Un altro aspetto che ha destato preoccupazione durante le indagini è stato il coinvolgimento di una seconda cava nella stessa area, la quale sembrerebbe aver operato secondo modalità simili. A questo punto, le risultanze investigative hanno portato a una serie di provvedimenti cautelari. Il Giudice per le Indagini Preliminari (GIP) del Tribunale di Aosta ha infatti emesso un decreto di sequestro preventivo nei confronti delle due cave coinvolte e dei relativi macchinari, su richiesta della Procura di Aosta. Il sequestro è stato eseguito dal Nucleo Investigativo dei Carabinieri.
Parallelamente, il Nucleo Operativo Ecologico dei Carabinieri ha esteso le indagini, effettuando oltre 90 perquisizioni e sequestri probatori su tutto il territorio nazionale. Queste operazioni avevano lo scopo di individuare e bloccare la diffusione di materiale pericoloso, con particolare attenzione a quello impiegato in attività edilizie e di giardinaggio.
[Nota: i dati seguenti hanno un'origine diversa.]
(* ===== verification/Fleet.v ===== *)
(** * Several engines on one journal (pkg/action: engine.go, journal.go)

    Processes are replaced and may overlap: a stalled engine can resume after
    its successor has claimed the journal.  [fleet_step] interleaves, call by
    call, any number of engines that each follow the protocol of EngineSpec.v
    ([event_ok]) on a journal that fences epochs and swaps by version.  Time,
    authorisation, provider answers and lost calls are arbitrary. *)

From S2P Require Import Prelude.
From S2P Require Import StepSpec.
From S2P Require Import Identity.
From S2P Require Import Predicate.
From S2P Require Import Contract.
From S2P Require Import Assessment.
From S2P Require Import Evaluator.
From S2P Require Import Profile.
From S2P Require Import ActionTypes.
From S2P Require Import Journal.
From S2P Require Import Proposal.
From S2P Require Import Recovery.
From S2P Require Import Engine.
From S2P Require Import EngineSpec.

(** One step of an engine in progress: what it holds and may send. *)
Record session := {
  se_now : Time;
  se_auth : AttemptRecord -> Prop;
  se_again : AttemptRecord -> Prop;
  se_view : gmap string AttemptRecord;
  se_fresh : option AttemptRecord;
}.

Record member := { me_epoch : N; me_session : option session }.

(** [fl_sent]: the hand-offs so far, each with the number of its sending. *)
Record fleet := {
  fl_newest : N;
  fl_contents : gmap string AttemptRecord;
  fl_members : gmap nat member;
  fl_sent : list (string * Z);
}.

Definition empty_fleet : fleet := Build_fleet 0 ∅ ∅ [].

(** What an event does to the journal, and to the hand-offs made. *)
Definition journal_event (newest : N) (m : gmap string AttemptRecord) (ev : Event)
    (m' : gmap string AttemptRecord) : Prop :=
  match ev with
  | EvPut r (inr r') => (newest <= Fence r)%N /\ swaps (m !! Key r) r = true /\ m' = <[Key r := r']> m
  | _ => m' = m
  end.

Definition handed_off (ev : Event) (fresh : option AttemptRecord) : list (string * Z) :=
  match ev, fresh with EvSubmit _ _ _, Some r => [(Key r, Sends r)] | _, _ => [] end.

Inductive fleet_step : fleet -> fleet -> Prop :=
  (** Epoch: an engine (new, or restarted) claims a newer epoch. *)
  | fleet_claim f e ep :
      (fl_newest f < ep)%N ->
      fleet_step f (Build_fleet ep (fl_contents f) (<[e := Build_member ep None]> (fl_members f)) (fl_sent f))
  (** List: a step begins. *)
  | fleet_list f e ep se now auth again :
      fl_members f !! e = Some (Build_member ep se) ->
      fleet_step f (Build_fleet (fl_newest f) (fl_contents f)
        (<[e := Build_member ep (Some (Build_session now auth again (fl_contents f) None))]> (fl_members f))
        (fl_sent f))
  (** Put, Submit and Result. *)
  | fleet_event f e ep now auth again view fresh ev view' fresh' m' :
      fl_members f !! e = Some (Build_member ep (Some (Build_session now auth again view fresh))) ->
      event_ok ep now auth again view fresh ev view' fresh' ->
      journal_event (fl_newest f) (fl_contents f) ev m' ->
      fleet_step f (Build_fleet (fl_newest f) m'
        (<[e := Build_member ep (Some (Build_session now auth again view' fresh'))]> (fl_members f))
        (fl_sent f ++ handed_off ev fresh)).

(** Reachable in [n] calls from an empty journal. *)
Inductive reachable : nat -> fleet -> Prop :=
  | reachable_start : reachable 0 empty_fleet
  | reachable_step n f f' : reachable n f -> fleet_step f f' -> reachable (S n) f'.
Diversi prodotti sono stati già sottoposti a sequestro, impedendo la loro commercializzazione e distribuzione.
Le indagini sono ancora in corso e stanno prendendo in considerazione una serie di ipotesi di reato, tra cui la "Rimozione od omissione dolosa di cautele contro infortuni sul lavoro" (art. 437, co. 1 c.p.), "Inquinamento ambientale" (art. 452 bis c.p.), "Frode in commercio" (art. 515 c.p.), "Attività di gestione di rifiuti pericolosi non autorizzata" (art. 256 d.lgs. 152/06), nonché violazioni relative alla sicurezza e salute dei lavoratori nelle industrie estrattive, sia a cielo aperto che sotterranee, come previsto dal decreto legislativo 624/96.
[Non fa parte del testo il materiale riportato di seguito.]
Lemma sole_member (X : gset string) x y : size X <= 1 -> x ∈ X -> y ∈ X -> x = y.
Proof.
  intros Hs Hx Hy. destruct (decide (x = y)) as [|Hne]; [done|].
  assert (size ({[x; y]} : gset string) <= size X) as Hle by (apply subseteq_size; set_solver).
  rewrite size_union, !size_singleton in Hle by set_solver. lia.
Qed.

(** A response shown for a capability comes from a declaration of the
    profile for this exact target, in a state it is declared for; and it is
    shown Ready only where that declaration's whole condition holds: an owner,
    no approval and no risk asked for, every precondition AVAILABLE now, and no
    other owner declared for the same action.  Every applicable declaration is
    shown, in the JSON form it has. *)
Theorem responses_declared inp c p :
  ip_Profile inp = Some p ->
  let caps := capability_map (ip_Status inp) in
  (forall r, r ∈ responses_for inp c ->
     exists d, d ∈ pf_Responses p /\ declared_for inp caps d = true /\ typeKey (rs_For d) = typeKey c /\
       ir_Name r = ActionRef_String (rs_Action d) /\ ir_Owner r = rs_Owner d /\
       (ir_Status r = ResponseReady -> r = response_of inp caps d /\ ready inp p d)) /\
  (forall d, d ∈ pf_Responses p -> declared_for inp caps d = true -> typeKey (rs_For d) = typeKey c ->
     exists r status, r ∈ responses_for inp c /\
       response_json r = response_json (set_ir_Status status (response_of inp caps d)) /\
       (status = ResponseOwnerConflict \/ status = response_status caps d)).
Proof.
  intros Hp caps. unfold responses_for. rewrite (declared_lookup inp p _ Hp). split.
  - intros r Hr%elem_of_dedup_json. unfold candidates_for in Hr. rewrite slice_stable_perm in Hr.
    apply list_elem_of_fmap in Hr as (d & -> & Hd). apply elem_of_applicable in Hd as (Hd & Hfor & Hk).
    exists d. split_and!; try done; unfold conflict_status; cbn [ir_Name response_of].
    + by destruct (_ && _).
    + by destruct (_ && _).
    + destruct (_ && _) eqn:Ec; [done|]. cbn [ir_Status response_of]. intros Hs. split; [done|].
      cbn [ir_Status response_of] in Ec. rewrite Hs in Ec. rewrite (bool_decide_false (ResponseReady = ResponseInapplicable)), andb_true_r in Ec by done.
      apply Nat.ltb_ge in Ec. apply response_status_ready in Hs as (? & ? & ? & ?).
      pose proof (declare_collects inp (pf_Responses p)) as [_ Hw]. split; try done.
      intros d' Hd' Hfor' Hk' Ha'. eapply sole_member; [exact Ec| |].
      * specialize (Hw d' Hd' Hfor'). by rewrite Hk', Ha', Hk in Hw.
      * specialize (Hw d Hd Hfor). by rewrite Hk in Hw.
  - intros d Hd Hfor Hk.
    set (owners := (foldl (declare_step inp (capability_map (ip_Status inp))) (∅, ∅) (pf_Responses p)).2).
    set (r := conflict_status owners (typeKey c) (response_of inp caps d)).
    destruct (dedup_json_forms [] (candidates_for inp p (typeKey c)) r) as [?%elem_of_nil|(r' & Hr' & Hj)]; [|done|].
    { unfold candidates_for. rewrite slice_stable_perm. apply list_elem_of_fmap. exists d. split; [done|].
      by apply elem_of_applicable. }
    exists r', (ir_Status r). split; [done|]. rewrite Hj. unfold r, conflict_status.
    destruct (_ && _); simpl; auto.
Qed.
End responses.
Secondo quanto pubblicato dall'Agenzia Ansa sono 13 gli indagati, tra cui un dirigente della Regione Valle d'Aosta, nell'ambito dell'inchiesta che ha portato al sequestro preventivo di due cave a Issogne. Tra le persone coinvolte nell'inchiesta sono diverse quelle di fuori regione: acquistavano la 'pietra verde' per lavorarla e destinarla spesso a usi decorativi. Durante gli accessi alle cave, i carabinieri hanno trovato della polvere che, in base a una prima ipotesi investigativa, potrebbe essere ricondotta all'amianto e sulla quale sono in corso delle analisi. Le indagini della procura di Aosta sono partite lo scorso autunno a seguito di una segnalazione poi inoltrata ai carabinieri.
Questo caso evidenzia ancora una volta l'importanza di garantire la sicurezza sul lavoro e la tutela dell'ambiente. Non solo la salute dei lavoratori è messa a rischio da una gestione non conforme alle normative, ma anche l'ambiente circostante subisce danni gravi, con il rischio di contaminare suolo e acque. Le indagini in corso stanno cercando di fare chiarezza su quanto accaduto e individuare i responsabili di questa grave negligenza.
Il sequestro preventivo delle cave e dei macchinari da parte del GIP, nonché le operazioni di perquisizione e sequestro su scala nazionale, sono segnali concreti dell'impegno delle forze dell'ordine nel contrastare illeciti che mettono a rischio la salute pubblica e l'ambiente. È fondamentale che, in casi come questo, vengano adottate tutte le misure necessarie per fermare la diffusione di materiali pericolosi e proteggere le persone e le risorse naturali.
La collaborazione tra i vari enti e le forze dell'ordine, come ARPA, ARPAL, e ARPA Piemonte, dimostra l'importanza di una rete di supporto per la gestione e la risoluzione di crimini ambientali e di sicurezza sul lavoro. Questo intervento dovrebbe fungere da monito per le aziende operanti nel settore estrattivo, affinché rispettino scrupolosamente le normative di sicurezza e ambientali, evitando situazioni di grave rischio per la collettività.
Il proseguimento delle indagini, quindi, sarà cruciale per comprendere l'entità del danno ambientale e sanitario causato da queste attività illecite e per punire i responsabili, affinché casi simili non si ripetano in futuro.